--- Records supplied ---
Lemma new_pool_ok : pool_ok new_pool.
Proof.
  constructor; [|by constructor|].
  - constructor; cbn; try done; [apply store_new_ok|].
    intros p s. unfold patterns. cbn. rewrite store_new_pairs. by intros ?%elem_of_empty.
  - constructor; cbn; try done; intros n; split; try done; intros (t & Ht & _); by rewrite lookup_empty in Ht.
Qed.

Lemma pool_reachable_ok m : pool_reachable m → pool_ok m.
Proof. apply rtc_invariant; [apply pool_step_ok|apply new_pool_ok]. Qed.
End pool.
---
Pull each line holding "Lemma" out of the listing.

Lemma new_pool_ok : pool_ok new_pool.
Lemma pool_reachable_ok m : pool_reachable m → pool_ok m.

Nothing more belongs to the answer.